▶ **YOUR TASK**: Among the entries below, take the line with "- destruct (Z.leb_spec" and the line with "#[export] Hint Rewrite", and output them and every line between them exactly, with nothing else.

------------------------------------------------------------------------

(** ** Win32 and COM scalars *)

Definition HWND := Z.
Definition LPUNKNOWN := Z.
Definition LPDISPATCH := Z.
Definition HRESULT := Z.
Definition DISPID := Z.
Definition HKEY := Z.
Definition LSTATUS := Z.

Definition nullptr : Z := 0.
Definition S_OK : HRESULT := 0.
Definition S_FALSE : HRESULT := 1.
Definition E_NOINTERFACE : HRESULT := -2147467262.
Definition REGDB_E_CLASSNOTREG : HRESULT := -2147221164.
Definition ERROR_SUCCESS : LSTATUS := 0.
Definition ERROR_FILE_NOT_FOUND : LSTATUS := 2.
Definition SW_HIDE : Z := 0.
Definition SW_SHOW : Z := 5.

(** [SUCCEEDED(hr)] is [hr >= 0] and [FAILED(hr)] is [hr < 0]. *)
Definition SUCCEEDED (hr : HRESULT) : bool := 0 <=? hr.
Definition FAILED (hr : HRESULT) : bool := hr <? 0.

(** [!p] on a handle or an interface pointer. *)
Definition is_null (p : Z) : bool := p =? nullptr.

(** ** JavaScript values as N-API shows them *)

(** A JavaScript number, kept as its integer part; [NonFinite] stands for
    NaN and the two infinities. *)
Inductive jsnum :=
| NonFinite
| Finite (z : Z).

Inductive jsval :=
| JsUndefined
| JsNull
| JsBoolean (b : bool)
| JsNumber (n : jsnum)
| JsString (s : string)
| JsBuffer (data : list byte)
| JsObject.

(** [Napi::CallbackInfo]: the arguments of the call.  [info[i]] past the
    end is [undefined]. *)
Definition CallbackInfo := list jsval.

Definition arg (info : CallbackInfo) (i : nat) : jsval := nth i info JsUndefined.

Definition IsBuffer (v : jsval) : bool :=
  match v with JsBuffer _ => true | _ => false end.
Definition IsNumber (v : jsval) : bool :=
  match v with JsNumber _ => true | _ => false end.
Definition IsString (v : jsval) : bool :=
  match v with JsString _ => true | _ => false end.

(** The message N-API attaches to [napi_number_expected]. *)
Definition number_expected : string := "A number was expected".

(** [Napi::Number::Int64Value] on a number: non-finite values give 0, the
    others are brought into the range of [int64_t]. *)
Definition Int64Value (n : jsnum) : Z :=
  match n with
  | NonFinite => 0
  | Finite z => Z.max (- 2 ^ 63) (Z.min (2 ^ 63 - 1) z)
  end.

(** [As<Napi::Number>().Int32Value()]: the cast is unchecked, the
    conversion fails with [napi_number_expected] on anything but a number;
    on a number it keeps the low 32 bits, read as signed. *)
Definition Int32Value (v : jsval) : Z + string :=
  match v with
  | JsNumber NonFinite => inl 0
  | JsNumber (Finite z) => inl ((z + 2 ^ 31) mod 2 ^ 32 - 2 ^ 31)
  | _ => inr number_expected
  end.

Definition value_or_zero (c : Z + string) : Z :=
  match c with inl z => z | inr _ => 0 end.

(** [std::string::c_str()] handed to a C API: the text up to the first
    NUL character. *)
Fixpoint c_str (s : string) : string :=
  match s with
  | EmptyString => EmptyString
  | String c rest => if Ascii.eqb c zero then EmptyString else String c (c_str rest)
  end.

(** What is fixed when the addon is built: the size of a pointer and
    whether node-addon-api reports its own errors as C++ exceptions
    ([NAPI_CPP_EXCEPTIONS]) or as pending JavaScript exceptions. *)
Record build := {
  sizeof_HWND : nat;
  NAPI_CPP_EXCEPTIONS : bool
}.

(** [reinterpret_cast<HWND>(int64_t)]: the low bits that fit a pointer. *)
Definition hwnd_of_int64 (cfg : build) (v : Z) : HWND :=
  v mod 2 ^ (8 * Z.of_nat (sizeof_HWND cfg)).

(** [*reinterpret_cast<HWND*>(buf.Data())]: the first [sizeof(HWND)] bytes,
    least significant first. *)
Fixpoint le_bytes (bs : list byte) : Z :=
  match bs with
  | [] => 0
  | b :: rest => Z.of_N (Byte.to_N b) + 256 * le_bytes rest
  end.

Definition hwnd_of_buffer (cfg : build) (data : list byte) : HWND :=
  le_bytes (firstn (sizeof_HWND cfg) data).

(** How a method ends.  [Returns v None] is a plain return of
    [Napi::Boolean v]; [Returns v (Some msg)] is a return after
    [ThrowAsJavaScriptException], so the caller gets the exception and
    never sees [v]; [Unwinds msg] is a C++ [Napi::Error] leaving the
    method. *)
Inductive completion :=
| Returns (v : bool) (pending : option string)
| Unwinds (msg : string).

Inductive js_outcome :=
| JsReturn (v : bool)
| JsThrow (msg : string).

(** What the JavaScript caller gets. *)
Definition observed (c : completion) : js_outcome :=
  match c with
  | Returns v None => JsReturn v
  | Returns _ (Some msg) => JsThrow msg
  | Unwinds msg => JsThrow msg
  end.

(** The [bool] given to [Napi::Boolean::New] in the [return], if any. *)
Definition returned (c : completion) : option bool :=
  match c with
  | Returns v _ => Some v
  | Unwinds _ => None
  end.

------------------------------------------------------------------------

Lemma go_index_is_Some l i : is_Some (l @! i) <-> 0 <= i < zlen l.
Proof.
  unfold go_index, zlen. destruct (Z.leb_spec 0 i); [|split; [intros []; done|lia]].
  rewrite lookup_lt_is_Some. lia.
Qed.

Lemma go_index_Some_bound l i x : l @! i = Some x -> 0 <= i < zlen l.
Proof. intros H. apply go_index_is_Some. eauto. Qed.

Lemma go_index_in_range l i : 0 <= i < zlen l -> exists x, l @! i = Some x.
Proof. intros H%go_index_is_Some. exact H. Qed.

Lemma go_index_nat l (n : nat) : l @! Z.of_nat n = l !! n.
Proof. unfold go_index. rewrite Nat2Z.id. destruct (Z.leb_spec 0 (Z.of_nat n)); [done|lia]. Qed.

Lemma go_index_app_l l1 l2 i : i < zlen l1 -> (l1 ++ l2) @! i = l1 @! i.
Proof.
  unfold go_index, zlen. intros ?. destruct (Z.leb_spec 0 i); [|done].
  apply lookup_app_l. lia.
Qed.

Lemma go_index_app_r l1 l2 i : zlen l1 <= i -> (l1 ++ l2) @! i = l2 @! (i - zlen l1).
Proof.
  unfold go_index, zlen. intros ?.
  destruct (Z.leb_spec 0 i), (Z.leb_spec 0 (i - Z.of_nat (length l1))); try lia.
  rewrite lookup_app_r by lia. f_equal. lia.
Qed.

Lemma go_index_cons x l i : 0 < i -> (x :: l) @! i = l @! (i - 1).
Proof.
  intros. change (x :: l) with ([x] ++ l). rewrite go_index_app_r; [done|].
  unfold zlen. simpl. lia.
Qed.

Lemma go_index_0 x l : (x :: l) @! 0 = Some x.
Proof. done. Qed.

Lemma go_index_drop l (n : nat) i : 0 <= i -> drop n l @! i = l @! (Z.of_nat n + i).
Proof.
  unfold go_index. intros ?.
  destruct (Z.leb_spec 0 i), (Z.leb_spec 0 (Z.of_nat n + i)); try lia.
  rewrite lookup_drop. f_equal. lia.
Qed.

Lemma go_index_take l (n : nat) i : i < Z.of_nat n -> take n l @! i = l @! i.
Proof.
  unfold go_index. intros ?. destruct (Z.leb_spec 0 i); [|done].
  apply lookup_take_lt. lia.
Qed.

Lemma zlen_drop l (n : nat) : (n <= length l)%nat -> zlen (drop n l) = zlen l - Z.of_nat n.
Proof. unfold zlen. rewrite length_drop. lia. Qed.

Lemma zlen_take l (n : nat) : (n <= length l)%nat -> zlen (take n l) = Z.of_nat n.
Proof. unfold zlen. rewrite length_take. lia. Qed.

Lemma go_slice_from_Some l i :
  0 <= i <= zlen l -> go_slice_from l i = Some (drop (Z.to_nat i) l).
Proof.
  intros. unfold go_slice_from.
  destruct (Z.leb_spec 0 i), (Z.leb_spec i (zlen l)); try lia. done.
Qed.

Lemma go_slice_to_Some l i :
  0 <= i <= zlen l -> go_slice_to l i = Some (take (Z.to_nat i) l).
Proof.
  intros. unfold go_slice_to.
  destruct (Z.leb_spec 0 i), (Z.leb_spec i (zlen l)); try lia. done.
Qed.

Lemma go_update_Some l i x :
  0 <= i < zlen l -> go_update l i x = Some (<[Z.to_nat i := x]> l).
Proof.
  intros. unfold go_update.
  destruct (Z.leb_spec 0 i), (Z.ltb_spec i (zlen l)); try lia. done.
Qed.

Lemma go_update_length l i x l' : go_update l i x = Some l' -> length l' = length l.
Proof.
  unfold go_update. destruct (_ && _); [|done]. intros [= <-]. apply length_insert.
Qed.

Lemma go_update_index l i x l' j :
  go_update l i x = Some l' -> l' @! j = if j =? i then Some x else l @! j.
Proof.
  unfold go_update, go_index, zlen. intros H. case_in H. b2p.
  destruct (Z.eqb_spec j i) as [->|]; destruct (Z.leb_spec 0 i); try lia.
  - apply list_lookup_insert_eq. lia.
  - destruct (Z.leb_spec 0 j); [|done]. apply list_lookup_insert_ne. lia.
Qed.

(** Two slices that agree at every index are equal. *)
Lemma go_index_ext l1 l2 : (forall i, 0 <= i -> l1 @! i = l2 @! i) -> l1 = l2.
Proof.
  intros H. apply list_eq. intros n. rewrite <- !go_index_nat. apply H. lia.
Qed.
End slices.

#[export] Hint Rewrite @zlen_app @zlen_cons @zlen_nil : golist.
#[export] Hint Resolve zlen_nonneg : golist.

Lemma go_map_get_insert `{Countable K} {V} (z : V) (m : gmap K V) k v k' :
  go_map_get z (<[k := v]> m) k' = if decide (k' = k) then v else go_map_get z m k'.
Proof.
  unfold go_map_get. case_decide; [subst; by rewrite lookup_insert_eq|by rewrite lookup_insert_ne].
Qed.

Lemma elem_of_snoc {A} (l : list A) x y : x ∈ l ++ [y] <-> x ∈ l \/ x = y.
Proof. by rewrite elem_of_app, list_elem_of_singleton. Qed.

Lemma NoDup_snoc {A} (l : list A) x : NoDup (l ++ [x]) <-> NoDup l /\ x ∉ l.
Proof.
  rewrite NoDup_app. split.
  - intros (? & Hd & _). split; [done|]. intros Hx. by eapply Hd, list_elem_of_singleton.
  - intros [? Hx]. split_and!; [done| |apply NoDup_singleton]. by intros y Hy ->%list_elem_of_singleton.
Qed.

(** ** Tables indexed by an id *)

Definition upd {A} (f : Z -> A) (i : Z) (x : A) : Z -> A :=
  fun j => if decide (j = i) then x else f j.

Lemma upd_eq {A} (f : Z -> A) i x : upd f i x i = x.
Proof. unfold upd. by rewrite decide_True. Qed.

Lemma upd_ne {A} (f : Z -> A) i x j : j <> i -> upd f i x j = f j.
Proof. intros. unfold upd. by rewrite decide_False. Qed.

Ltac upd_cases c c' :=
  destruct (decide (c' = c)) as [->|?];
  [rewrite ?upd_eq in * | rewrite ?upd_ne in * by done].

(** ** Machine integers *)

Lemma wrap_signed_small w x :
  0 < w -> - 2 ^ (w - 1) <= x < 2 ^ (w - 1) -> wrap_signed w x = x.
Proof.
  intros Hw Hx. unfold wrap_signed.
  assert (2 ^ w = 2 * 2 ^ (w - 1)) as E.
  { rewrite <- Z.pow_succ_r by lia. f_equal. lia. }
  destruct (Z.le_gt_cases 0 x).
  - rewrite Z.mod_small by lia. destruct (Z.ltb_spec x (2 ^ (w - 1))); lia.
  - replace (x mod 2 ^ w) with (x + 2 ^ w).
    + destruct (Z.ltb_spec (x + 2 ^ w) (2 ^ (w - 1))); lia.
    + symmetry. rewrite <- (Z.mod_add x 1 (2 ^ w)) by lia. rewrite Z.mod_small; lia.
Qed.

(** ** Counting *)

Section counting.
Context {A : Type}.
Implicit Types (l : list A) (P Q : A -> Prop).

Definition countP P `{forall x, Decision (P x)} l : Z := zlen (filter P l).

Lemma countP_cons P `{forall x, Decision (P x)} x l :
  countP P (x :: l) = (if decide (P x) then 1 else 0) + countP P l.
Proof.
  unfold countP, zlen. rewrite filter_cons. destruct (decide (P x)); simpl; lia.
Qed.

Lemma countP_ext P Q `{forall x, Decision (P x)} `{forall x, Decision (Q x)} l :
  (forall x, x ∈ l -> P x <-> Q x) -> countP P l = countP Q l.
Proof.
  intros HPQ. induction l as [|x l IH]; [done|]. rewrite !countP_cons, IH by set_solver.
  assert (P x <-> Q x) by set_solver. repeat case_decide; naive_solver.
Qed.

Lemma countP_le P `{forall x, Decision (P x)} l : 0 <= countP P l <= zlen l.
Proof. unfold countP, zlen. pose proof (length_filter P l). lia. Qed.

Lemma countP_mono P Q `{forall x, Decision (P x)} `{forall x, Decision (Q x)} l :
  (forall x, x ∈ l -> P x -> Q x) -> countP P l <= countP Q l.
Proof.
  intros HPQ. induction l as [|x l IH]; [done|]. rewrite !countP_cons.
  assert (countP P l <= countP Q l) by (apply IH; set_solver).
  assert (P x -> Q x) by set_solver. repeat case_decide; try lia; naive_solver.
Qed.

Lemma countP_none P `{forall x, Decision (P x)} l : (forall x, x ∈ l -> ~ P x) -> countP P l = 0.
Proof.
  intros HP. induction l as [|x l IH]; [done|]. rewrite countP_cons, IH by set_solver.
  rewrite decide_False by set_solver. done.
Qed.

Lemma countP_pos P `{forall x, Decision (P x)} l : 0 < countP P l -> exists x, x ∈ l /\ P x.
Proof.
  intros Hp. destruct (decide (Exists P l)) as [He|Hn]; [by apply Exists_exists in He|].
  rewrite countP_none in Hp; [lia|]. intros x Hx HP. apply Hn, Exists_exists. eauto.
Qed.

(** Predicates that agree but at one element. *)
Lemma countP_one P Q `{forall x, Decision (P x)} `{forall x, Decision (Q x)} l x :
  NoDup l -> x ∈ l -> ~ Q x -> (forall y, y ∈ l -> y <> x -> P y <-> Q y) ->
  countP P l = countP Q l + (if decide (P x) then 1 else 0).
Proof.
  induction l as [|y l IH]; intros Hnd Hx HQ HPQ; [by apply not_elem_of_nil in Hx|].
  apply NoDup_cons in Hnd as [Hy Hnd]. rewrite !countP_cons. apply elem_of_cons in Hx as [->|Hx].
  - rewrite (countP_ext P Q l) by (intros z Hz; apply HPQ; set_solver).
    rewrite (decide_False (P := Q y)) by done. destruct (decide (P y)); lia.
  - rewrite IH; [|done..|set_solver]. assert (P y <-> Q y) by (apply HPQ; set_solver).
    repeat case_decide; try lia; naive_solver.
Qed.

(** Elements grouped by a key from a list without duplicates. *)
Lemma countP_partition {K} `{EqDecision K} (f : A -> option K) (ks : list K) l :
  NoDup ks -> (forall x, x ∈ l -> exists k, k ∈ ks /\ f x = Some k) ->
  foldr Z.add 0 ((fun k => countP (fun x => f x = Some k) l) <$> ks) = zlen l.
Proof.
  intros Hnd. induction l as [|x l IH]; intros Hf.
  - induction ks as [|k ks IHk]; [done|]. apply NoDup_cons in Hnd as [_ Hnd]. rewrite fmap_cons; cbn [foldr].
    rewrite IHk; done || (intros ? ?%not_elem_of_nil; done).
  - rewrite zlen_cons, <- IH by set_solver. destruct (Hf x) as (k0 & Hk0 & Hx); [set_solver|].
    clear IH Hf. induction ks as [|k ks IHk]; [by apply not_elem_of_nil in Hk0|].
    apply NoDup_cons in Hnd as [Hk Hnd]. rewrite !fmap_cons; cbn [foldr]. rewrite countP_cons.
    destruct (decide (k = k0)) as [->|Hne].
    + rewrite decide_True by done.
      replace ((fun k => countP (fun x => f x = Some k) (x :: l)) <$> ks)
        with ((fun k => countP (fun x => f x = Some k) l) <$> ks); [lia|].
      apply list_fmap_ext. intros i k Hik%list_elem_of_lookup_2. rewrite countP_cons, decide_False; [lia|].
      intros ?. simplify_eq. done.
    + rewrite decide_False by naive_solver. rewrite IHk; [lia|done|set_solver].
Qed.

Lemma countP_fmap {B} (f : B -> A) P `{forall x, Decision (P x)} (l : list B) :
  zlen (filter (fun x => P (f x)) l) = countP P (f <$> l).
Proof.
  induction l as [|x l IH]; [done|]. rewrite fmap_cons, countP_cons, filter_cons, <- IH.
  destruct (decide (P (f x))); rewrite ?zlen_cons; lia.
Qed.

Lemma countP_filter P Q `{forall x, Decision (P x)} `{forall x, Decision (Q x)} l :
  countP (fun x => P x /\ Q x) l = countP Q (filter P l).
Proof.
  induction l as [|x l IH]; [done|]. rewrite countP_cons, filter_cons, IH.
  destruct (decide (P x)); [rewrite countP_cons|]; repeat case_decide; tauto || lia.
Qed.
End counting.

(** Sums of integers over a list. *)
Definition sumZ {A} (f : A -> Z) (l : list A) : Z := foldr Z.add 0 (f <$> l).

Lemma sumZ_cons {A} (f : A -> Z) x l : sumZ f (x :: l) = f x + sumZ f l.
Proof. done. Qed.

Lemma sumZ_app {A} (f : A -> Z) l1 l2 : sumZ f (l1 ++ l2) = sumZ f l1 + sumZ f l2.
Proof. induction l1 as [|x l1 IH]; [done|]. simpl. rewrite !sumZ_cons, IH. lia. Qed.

------------------------------------------------------------------------

▶ **EXERCISE SOLUTION**:
  - destruct (Z.leb_spec 0 j); [|done]. apply list_lookup_insert_ne. lia.
Qed.

(** Two slices that agree at every index are equal. *)
Lemma go_index_ext l1 l2 : (forall i, 0 <= i -> l1 @! i = l2 @! i) -> l1 = l2.
Proof.
  intros H. apply list_eq. intros n. rewrite <- !go_index_nat. apply H. lia.
Qed.
End slices.

#[export] Hint Rewrite @zlen_app @zlen_cons @zlen_nil : golist.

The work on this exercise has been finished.